The 6-foot-1 point man took on the challenge of guarding the 6-foot-11 Durant, even despite the 10-plus inches of disparity between the two, knowing he could make an impact in this first round series.
“I just feel like he’s the best, you know?” Beverley told Sam Amick of The Athletic soon after he fouled out of a Game 2 win. “No disrespect to their team, but he’s one of the best players in the world. Him and Steph are two (of the best) – top six, they’d have to be … in the world. I felt like me covering KD would help our team and I wanted to set the tone.”
Durant got the best of him through the first three-and-a-half quarters of Game 1, going for a steady 23 points while giving the Warriors a comfortable cushion — though Beverley would not relent, ultimately getting Durant tossed out of the game after several minutes of back-and-forth barking.
The game was already out of reach for the Clippers, but Beverley had won that personal duel, even if he only scored three points to Durant’s 23.
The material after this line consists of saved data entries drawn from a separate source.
(* ===== verification/Serving.v ===== *)
(** * Concurrent service (crate [aros-api], [main.rs])

    The daemon serves the research worker and its HTTP clients at the same time,
    on one shared state behind locks. Here every handler is a thread whose steps
    are the stretches between lock acquisitions, and a run of the daemon is any
    interleaving of such steps. The handlers of [Daemon] are the runs of one
    thread alone; the theorems hold for every interleaving. *)

From S2P Require Import Prelude RustStr Net Json Types Policy Ledger.
From S2P Require Import Cas Store HttpLab Ipc Broker Lab Certificate Daemon.
Import Ledger Lab Daemon.Daemon.

(** What the handler of a fixture campaign asks of the campaign service: the answer
    to a request, from a state of the service's own. It has no access to the state of
    the daemon. [Service] implements it. *)
Class CampaignService := {
  CampaignRequest : Type;
  ServiceState : Type;
  serve_campaign :
    CampaignRequest → ServiceState → ServiceState * Response Registry.FixtureCampaignResponse;
}.

Section Serving.
Context `{CS : CampaignService}.
Context `{L : IpNetLib, U : UuidLib, J : JsonLib, Hl : HashLib, !Serialize EventRecord,
  !Serialize AuthorizationManifest, P : Ipc.Prost,
  !Store.JsonText Registry.CampaignRecord, !Store.JsonText Registry.WorkerResearchTurn}.
Variable fs : Broker.HostFs.
Variable exchange : string → N → string → option string.
Variable json_string : string → string.
Variable broker_error_display : Broker.BrokerError → string.
Variable str_debug : string → string.
Variable store_error_display : Store.StoreError → string.
Variable json_error : string.
Variable header_to_str : string → option string.
Variable types_error_display : TypesError → string.
Variable pkg_version : string.

(** Where a thread is: [W..] the loop of the research worker, [H..] a POST of a
    tool intent, [G..] a GET, [F..] a POST of a fixture campaign. A thread keeps
    the request it answers; a campaign runs on a state of its own, which its thread
    keeps, and without a lock of the daemon's. *)
Inductive Thread :=
| WRead
| WIntent (id : string) (m : Ipc.ToolIntentMsg)
| WRecord (id : string) (m : Ipc.ToolIntentMsg) (resp : ToolIntentResponse)
| WCount (id : string) (m : Ipc.ToolIntentMsg) (resp : ToolIntentResponse)
| WReply (id : string) (m : Ipc.ToolIntentMsg) (resp : ToolIntentResponse)
| WHandled
| WStop
| HStart (headers : option string) (req : ToolIntentRequest)
| HCount (headers : option string) (req : ToolIntentRequest) (resp : ToolIntentResponse)
| HHandled (headers : option string) (req : ToolIntentRequest) (resp : ToolIntentResponse)
| HDone (headers : option string) (req : ToolIntentRequest) (r : Response ToolIntentResponse)
| GCampaign (headers : option string) (id : string)
| GCampaigns (headers : option string)
| GTurns (headers : option string)
| GHealth (exited : bool)
| GDone
| FStart (headers : option string) (req : CampaignRequest) (v : ServiceState)
| FRun (headers : option string) (req : CampaignRequest) (v : ServiceState)
| FPut (headers : option string) (v : ServiceState) (response : Registry.FixtureCampaignResponse)
| FDone (headers : option string) (v : ServiceState) (answer : Response Registry.FixtureCampaignResponse).
(** [src crates/aros-core/src/engine.rs 897-907 perform_attack_request] *)
Definition perform_attack_request (h : string) (p : N) : F HttpResponse :=
  http h p (attack_request kind).1 (attack_request kind).2.

(** [src crates/aros-core/src/engine.rs 321-409 CampaignEngine::run_fixture_campaign] *)
Definition experiment (b : Broker.ToolBroker) (c : Campaign) (g : Graph.ActiveGraph)
    (hypothesis : HypothesisRec) (hnode : NodeId) :
    F (Campaign * Graph.ActiveGraph * HttpResponse * EvidenceArtifact * NodeId) :=
  c ← ledger_state c Experimenting;
  eid ← ffresh;
  _ ← append (ExperimentStarted (campaign_id c) eid (campaign_manifest_hash c)) [];
  '(g, enode) ← add_node c g Research "experiment" "cheapest experiment" Observed
    (JObject [("description", JString (cheapest_experiment hypothesis));
              ("experiment_id", JString (id_to_string eid))]) "experiment-planner" [];
  g ← link c g hnode enode "tested_by" Observed;
  rid ← ffresh;
  _ ← broker_execute b (attack_intent rid host port kind);
  observation ← perform_attack_request host port;
  artifact ← cas_put (body observation) "text/plain";
  _ ← append (ObservationRecorded (campaign_id c) (digest_blake3 artifact) (campaign_manifest_hash c))
        [digest_blake3 artifact];
  _ ← append (ExperimentFinished (campaign_id c) eid) [];
  '(g, onode) ← add_node c g Research "observation" (take_chars 120 (body observation)) Observed
    (JObject [("artifact", JString (digest_blake3 artifact)); ("status", JNumberV (PosInt (status observation)))])
    "actual-target-http" [digest_blake3 artifact];
  g ← link c g enode onode "produced" Observed;
  mret (c, g, observation, artifact, onode).

(** [src crates/aros-core/src/engine.rs 413-425 CampaignEngine::run_fixture_campaign] *)
Definition finding_of (fid : FindingId) (c : Campaign) (hypothesis : HypothesisRec)
    (level : EvidenceLevel) (verified : bool) : Finding :=
  mkFinding fid (campaign_id c) (hypothesis_id hypothesis) (Types.hypothesis_claim hypothesis) level
    (campaign_manifest_hash c) verified.

(** [src crates/aros-core/src/engine.rs 438-446 CampaignEngine::run_fixture_campaign] *)
Definition card_of (fid : FindingId) (c : Campaign) (hypothesis : HypothesisRec)
    (observation : HttpResponse) (root_cause primitive : string) : ResearchCard :=
  {| rc_id := "card-" +:+ id_to_string fid; rc_campaign_id := campaign_id c; rc_finding_id := Some fid;
     rc_symptom := take_chars 200 (body observation); rc_root_cause := root_cause;
     rc_exploit_primitive := primitive; rc_violated_invariant := security_invariant hypothesis |}.

(** The end of a run whose observation violates nothing.
    [src crates/aros-core/src/engine.rs 427-489 CampaignEngine::run_fixture_campaign] *)
Definition refute (manifest : AuthorizationManifest) (c : Campaign) (g : Graph.ActiveGraph)
    (original : TargetSnapshot) (hypothesis : HypothesisRec) (observation : HttpResponse)
    (artifact : EvidenceArtifact) (onode : NodeId) (fid : FindingId) : F CampaignOutcome :=
  let c := set_campaign_state c CsRefuted (updated_unix_ms c) in
  let finding := finding_of fid c hypothesis E0HypothesisOnly false in
  _ ← append (FindingFalsified (campaign_id c) fid
        "observed response does not violate the declared security invariant") [];
  let card := card_of fid c hypothesis observation "negative control / hypothesis not supported" "none" in
  '(g, refnode) ← add_node c g Research "finding" (finding_claim finding) EpRefuted
    (JObject [("level", JString "E0"); ("verified", JBool false)]) "negative-control-oracle"
    [digest_blake3 artifact];
  g ← link c g onode refnode "falsifies" EpRefuted;
  _ ← put_record "research_card" (rc_id card) (Store.to_text card);
  _ ← put_campaign c;
  _ ← persist_ledger c;
  _ ← persist_graph c g;
  after ← take_snapshot (manifest_target_id manifest) fixture_root;
  mret {| out_campaign := c; out_finding := Some finding;
          out_evidence_level := Some E0HypothesisOnly;
          out_original_digest := source_tree_digest original;
          out_original_digest_after := source_tree_digest after;
          out_deceptive_rejected := bool_decide (kind = Deceptive); out_patch := None;
          out_live_reattack_confirmed := false; out_research_card_id := Some (rc_id card);
          out_verifier_isolated := false;
          out_declared := mkDeclaredRunMeta None true false "security" None None [] None None false
            None None None None false false false None None None |}.

(** ** Independent verification *)

(** [src crates/aros-core/src/engine.rs 509-520 CampaignEngine::run_fixture_campaign] *)
Definition bundle_of (fid : FindingId) (c : Campaign) (original : TargetSnapshot)
    (sandbox : SandboxIdentity) (claim : string) (artifact : EvidenceArtifact) (level : EvidenceLevel) :
    EvidenceBundle :=
  {| bundle_finding_id := fid; bundle_campaign_id := campaign_id c;
     bundle_manifest_hash := campaign_manifest_hash c; bundle_snapshot_id := snapshot_id original;
     bundle_sandbox_id :=
       if containment_demonstrated sandbox then Some (id_to_string (sandbox_id sandbox)) else None;
     bundle_claim := claim; bundle_artifact_digests := [digest_blake3 artifact]; bundle_level := level |}.

(** [verify_in_subprocess(&verifier_input)] *)
Definition run_verifier (input : Verifier.VerifierInput) : F (result string Verifier.VerifierProcessResult) :=
  n ← ftick;
  fprim (λ s, let '(ts, r) := Verifier.verify_in_subprocess code_debug json_error (fx_spawn fx n) input
                         (trees (world s)) in
       (_ ← put_trees ts;
        _ ← match r with Ok v => see (OVerifier input v) | Err _ => mret () end;
        mret r) s).

(** A failed verification leaves the campaign and the ledger behind. *)
Definition abandon_run {A} (c : Campaign) (st : CampaignState) (message : string) : F A :=
  let c := set_campaign_state c st (updated_unix_ms c) in
  _ ← put_campaign c; _ ← persist_ledger c; fail_closed message.
Lemma frames_put_campaign c : frames (put_campaign env c).
Proof. unfold put_campaign. frames. Qed.
Lemma frames_persist cid : frames (persist_ledger_for ledger_error_display env cid).
Proof. unfold persist_ledger_for. frames. Qed.
Lemma frames_persist_graph cid ns es : frames (persist_graph env cid ns es).
Proof. unfold persist_graph. frames. Qed.
Lemma frames_put_record k i p : frames (put_record env k i p).
Proof. unfold put_record. frames. Qed.
Lemma frames_snapshot tid root : frames (snapshot env tid root).
Proof. unfold snapshot. frames. Qed.
#[local] Hint Resolve frames_put_campaign frames_persist frames_persist_graph frames_put_record
  frames_snapshot : frames.
Lemma frames_snapshot_is tid root d : frames (snapshot_is env tid root d).
Proof. unfold snapshot_is. frames. Qed.
Lemma frames_is_dir root : frames (is_dir root).
Proof. unfold is_dir. frames. Qed.
Lemma frames_copy src dst : frames (copy_tree src dst).
Proof.
  intros w. unfold copy_tree. destruct (trees w !! src); [|reflexivity].
  destruct (copy_source_tree _ _) as [|[]]; try reflexivity. by apply frame_same.
Qed.
#[local] Hint Resolve frames_snapshot_is frames_is_dir frames_copy : frames.

Lemma frames_issue sid o :
  [Certificate.CERTIFICATE_FILE] ∉ K → frames (issue_certificate env work_root sid o).
Proof.
  intros Hk. unfold issue_certificate. frames. intros w. unfold prim, Certificate.write_certificate.
  assert (Hw : ∀ b, frame K P w (set_work w
    (Certificate.write_file (work w) [Certificate.CERTIFICATE_FILE] b))).
  { intros b. split; cbn; try done; [|exists []; by rewrite app_nil_r].
    intros k Hin. rewrite lookup_insert_ne; [done|congruence]. }
  destruct (negb _); [by apply frame_same|].
  destruct (Certificate.certificate_digest _); [|by apply frame_same].
  destruct (Store.to_text _); [|by apply frame_same].
  destruct (env_write_fault env _); apply Hw.
Qed.

Lemma frames_report html : ["evidence-report.html"] ∉ K → frames (write_report env work_root html).
Proof. intros Hk. unfold write_report. frames. Qed.

(** ** Harnesses, reproduction and variants *)

(** The campaign: its specification as bound, whether it is contained, and its
    target. *)
Variable spec : CampaignSpec.
Variable rc : bool.
Variable target : string.
Hypothesis short_keys : ∀ k, k ∈ K → length k < 3.
Hypothesis kept : processes_keep env K.
Hypothesis arm_runs : ∀ root g s out, root ∈ arm_roots work_root target → declared spec g →
  arm_of spec rc root g s → answered env s out → P (mkRun s out).

Lemma staged_key prefix id name : prefix ++ ["aros-harness"; id] ++ [name] ∉ K.
Proof. intros Hk%short_keys. rewrite !length_app in Hk. cbn in Hk. lia. Qed.

Lemma frames_stage prefix g : frames (stage_catalog_harness env work_root prefix g).
Proof.
  unfold stage_catalog_harness. frames; apply frames_write; rewrite <- app_assoc; apply staged_key.
Qed.
#[local] Hint Resolve frames_stage : frames.

Lemma frames_exec s : (∀ out, answered env s out → P (mkRun s out)) → frames (exec env s).
Proof.
  intros Hs. unfold exec. frames. intros w. unfold prim.
  match goal with |- context [env_exec env ?n s ?d] =>
    assert (Ha : answered env s (ok (env_exec env n s d).2)) by (by exists n, d);
    assert (Hk := λ k Hin, proj1 (kept k Hin n s d)); destruct (env_exec env n s d) as [d' r] end.
  split; cbn; [done|done|exact Hk|]. eexists [_]. repeat constructor. by apply Hs.
Qed.

Lemma frames_run_arm root prefix g :
  root ∈ arm_roots work_root target → declared spec g →
  frames (run_arm env work_root (resource_limits spec) root prefix rc g).
Proof.
  intros Hroot Hg. unfold run_arm. apply stable_bind; [apply _|frames|]. intros staged.
  destruct (expand_command (command g) staged) as [cmd|e] eqn:Hc; [|intros w; reflexivity].
  intros w. unfold mbind, M_bind at 1, lift at 1. cbn -[generator_argv arm_start].
  destruct (generator_argv cmd) as [argv|e] eqn:Ha; [|reflexivity].
  apply frames_exec. intros out Hout. eapply arm_runs; [done..| |done]. by exists staged, cmd, argv.
Qed.
#[local] Hint Extern 1 (_ ∈ arm_roots _ _) => (unfold arm_roots; set_solver) : frames.
#[local] Hint Resolve frames_run_arm generator_declared : frames.
#[local] Hint Extern 1 (declared _ ?g) =>
  match goal with Hp : (_, g, _) ∈ attack_plans _ |- _ => exact (plan_declared _ _ Hp) end : frames.

Lemma frames_archive spec' cid : frames (archive_harnesses env work_root target spec' cid).
Proof.
  assert (Hf : ∀ c l b, frames (archive_file env work_root cid c l b))
    by (unfold archive_file; frames).
  unfold archive_harnesses, archive_catalog. frames.
Qed.

Lemma frames_reproduce d tid expected :
  frames (independently_reproduce env work_root spec target d tid rc expected).
Proof. unfold independently_reproduce, reproduces. frames. Qed.

Lemma frames_twin twin tid : frames (twin_invariant_holds env work_root spec twin tid rc).
Proof. unfold twin_invariant_holds, twin_holds_on. frames. Qed.

Lemma frames_variant : frames (find_holding_variant env work_root spec rc).
Proof.
  unfold find_holding_variant. induction (derive_variant_binds _) as [|b bs IH]; cbn; [frames|].
  unfold holding_variant. frames.
Qed.
#[local] Hint Resolve frames_archive frames_reproduce frames_twin frames_variant : frames.

(** ** Failures and the attack *)

Lemma frames_fail_closed {A} msg sid c d :
  frames (fail_closed_no_evidence (A:=A) ledger_error_display env msg sid c d).
Proof. unfold fail_closed_no_evidence, persist_failure_card. frames. Qed.
#[local] Hint Resolve frames_fail_closed : frames.

Lemma frames_control c d :
  frames (run_control ledger_error_display env work_root spec target rc c d).
Proof.
  unfold run_control. destruct (structural_control spec) as [control|] eqn:Hc; [|frames].
  destruct (control_declared _ _ Hc). frames.
Qed.
(* ===== verification/Pddl.v ===== *)
(** * Planning a pack of campaigns (crate [aros-core], [pddl.rs] and
      [facts_from] of [htn.rs])

    Facts come from the surface map and the target; the plan comes from an
    external planner when one is installed and its plan is complete, from the
    STRIPS search otherwise, and is then changed by the failures recorded in the
    work directory. The main theorem: whatever the external planner prints and
    whatever was recorded, the plan runs applicable campaigns only, and an
    applicable campaign is missing only if a tool gap was recorded for it. *)

From S2P Require Import Prelude RustStr Json Types Ledger Store Snapshot Ipc.
From S2P Require Import Surface Planner Engine Certificate Verifier World RunLaws.
Import Engine Certificate World Planner.

Module Pddl.

(** ** Facts *)

(** [BTreeMap::values]. *)
Definition values (m : gmap string string) : list string :=
  omap (λ k, m !! k) (sort_strings (map_to_list m).*1).

(** [is_file] is the host's answer for a path.
    [src crates/aros-core/src/htn.rs 122-135 facts_from] *)
Definition facts_from (is_file : string → bool) (target : string) (s : Surface.SurfaceMap) : HtnFacts :=
  let paths := Surface.source_paths s ++ (Surface.live_path <$> Surface.live s) ++
               values (Surface.suggested_bind s) in
  let joined := join " " paths in
  {| has_http_paths := negb (bool_decide (paths = []));
     has_users := contains joined "/users";
     has_files := contains joined "/files";
     has_server := is_file (target +:+ "/server.py");
     has_parse := is_file (target +:+ "/parse.py");
     has_once := is_file (target +:+ "/once.py") |}.

(** ** The planning problem as text *)

Definition nl : string := String newline "".
Definition concat_all : list string → string := foldr String.append "".
(** Lines, each ended by a newline. *)
Definition text_lines (ls : list string) : string := concat_all ((λ l, l +:+ nl) <$> ls).

(** [src crates/aros-core/src/pddl.rs 166-168 pddl_pred] *)
Definition pddl_pred (id : string) : string := "ran-" +:+ id.
Definition paren (s : string) : string := "(" +:+ s +:+ ")".
(* ===== verification/EndToEnd.v ===== *)
(** * End-to-end guarantees of a declared campaign

    What is left behind by a run of [run_declared_campaign]: a certificate that
    checks against the persisted ledger and artifacts, the recorded attack behind
    a verified finding, and where the processes ran. *)

From S2P Require Import Prelude RustStr Net Json Types PathScope Policy Ledger.
From S2P Require Import Cas Store Graph Spec Claims Snapshot Declared Engine.
From S2P Require Import Certificate World Campaign RunLaws.
Import Ledger Spec Snapshot Declared Engine World Campaign.

Section EndToEnd.
Context `{I : IpNetLib, U : UuidLib, !UuidLaws U, J : JsonLib, H : HashLib, !Serialize EventRecord,
  !Serialize AuthorizationManifest, TC : Store.JsonText Campaign,
  TL : Store.JsonText LedgerEntry, !Store.JsonTextLaws LedgerEntry,
  !Store.JsonText GraphNode, !Store.JsonText GraphEdge, !Store.JsonText ResearchFailureCard,
  TE : Store.JsonText Certificate.EvidenceCertificate,
  !Store.JsonTextLaws Certificate.EvidenceCertificate, G : Graph.DiGraph}.
Variable ledger_error_display : LedgerError → string.
Variable env : Env.
Variable work_root : string.
Variable regression_py : string.
Variable json_pretty : Value → string.

(** Take one step of a computation that succeeded. *)
#[local] Ltac step Hr x w Hx :=
  apply bind_run_Ok in Hr as (x & w & Hx & Hr).
#[local] Ltac tick_step Hr :=
  let n := fresh "n" in let w := fresh "w" in let Hn := fresh in
  apply bind_run_Ok in Hr as (n & w & Hn & Hr); injection Hn as <- <-.

(** ** What the primitives record *)

Lemma append_event_logs ev arts w w' :
  append_event env ev arts w = (w', Ok ()) →
  ∃ e, ledger w' = ledger w ++ [e] ∧ event (record e) = ev ∧ artifact_digests e = arts.
Proof.
  unfold append_event, now. intros Hr. tick_step Hr. tick_step Hr.
  destruct (append _ _ ev arts) as [[l e]|] eqn:E; [|done]. injection Hr as <-.
  apply append_Ok in E as (-> & Hrec & Ha & _). exists e. cbn. by rewrite Hrec.
Qed.

Lemma cas_put_digest bytes media w w' art :
  cas_put env work_root bytes media w = (w', Ok art) → digest_blake3 art = blake3_hex bytes.
Proof.
  unfold cas_put, fresh. intros Hr. tick_step Hr. tick_step Hr. unfold prim in Hr.
  destruct (Cas.put _ _ _ _ _ _ _) as [bs [a|]] eqn:E; [|done]. injection Hr as _ <-.
  unfold Cas.put in E. destruct (_ <? _)%N; [done|]. destruct (Cas.write_blob _ _ _ _ _) as [f [[]|]];
    [|done]. by injection E as _ <-.
Qed.
(* ===== verification/Processes.v ===== *)
(** * Child processes and what is looked for on the host (crates [aros-core],
      [campaign_loader.rs] and [verifier.rs], and [aros-sandbox])

    The loops that wait for a generator, for a command of the container runtime and
    for the end of a killed child, over what the operating system answers: the n-th
    poll of the child, the clock at that time, the text of its streams and when the
    last process that holds them open closes them. The components that start
    processes take the results of these loops from their environment. The theorems
    bound the wait for the exit, and say how the child was left; reading the streams
    is not bounded. The second part finds the interpreter and the entries of the
    harness catalog. *)

From S2P Require Import Prelude RustStr Net Json Types Ledger Cas Spec Sandbox Engine World Gate.
Import Engine.

Module Processes.

(** The answer of [try_wait]. *)
Inductive Poll := PExited (success : bool) | PRunning | PFailed.

(** A started child: its polls, the milliseconds since its start when the clock was
    read for the n-th time, its streams, the milliseconds until they reach their end,
    and whether they could be read. A stream ends when the last process that holds it
    open, the child or a process it left behind, closes it; [None] is never. *)
Record Child := mkChild {
  polls : nat → Poll;
  clock : nat → N;
  out : string;
  err : string;
  closes : option N;
  collected : bool;
}.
Something he won’t easily admit.
“I don’t try to get in people’s head man,” Beverley told reporters after the game. “I can’t help (that) people get irritated by me. It’s not my fault. I go out there and I try to be the best defender on the fucking planet, consistently – (day) in and out, in and out. I take my role, I take my job, very seriously, and I do it for my teammates. I do it for my role, and I understand how to get stops. KD is not an easy cover, but it’s fun out there for sure.”
On Monday, Beverley repeated his inch-by-inch performance, this time taking on Curry and Durant, making every crevice of space a war for the Warriors’ best two players.
Curry was forced to sit out with eight minutes left in the third quarter with four fouls, disrupting his rhythm after a 22-point half. Durant would soon trade fouls with Beverley, fouling out shortly after the Clippers guard did in the fourth quarter.
Beverley’s game isn’t popular, it isn’t highlight-worthy, or even discussion-worthy — but being the Mike Rowe of the NBA is just like abstract art — only a few people can truly appreciate the beauty in it.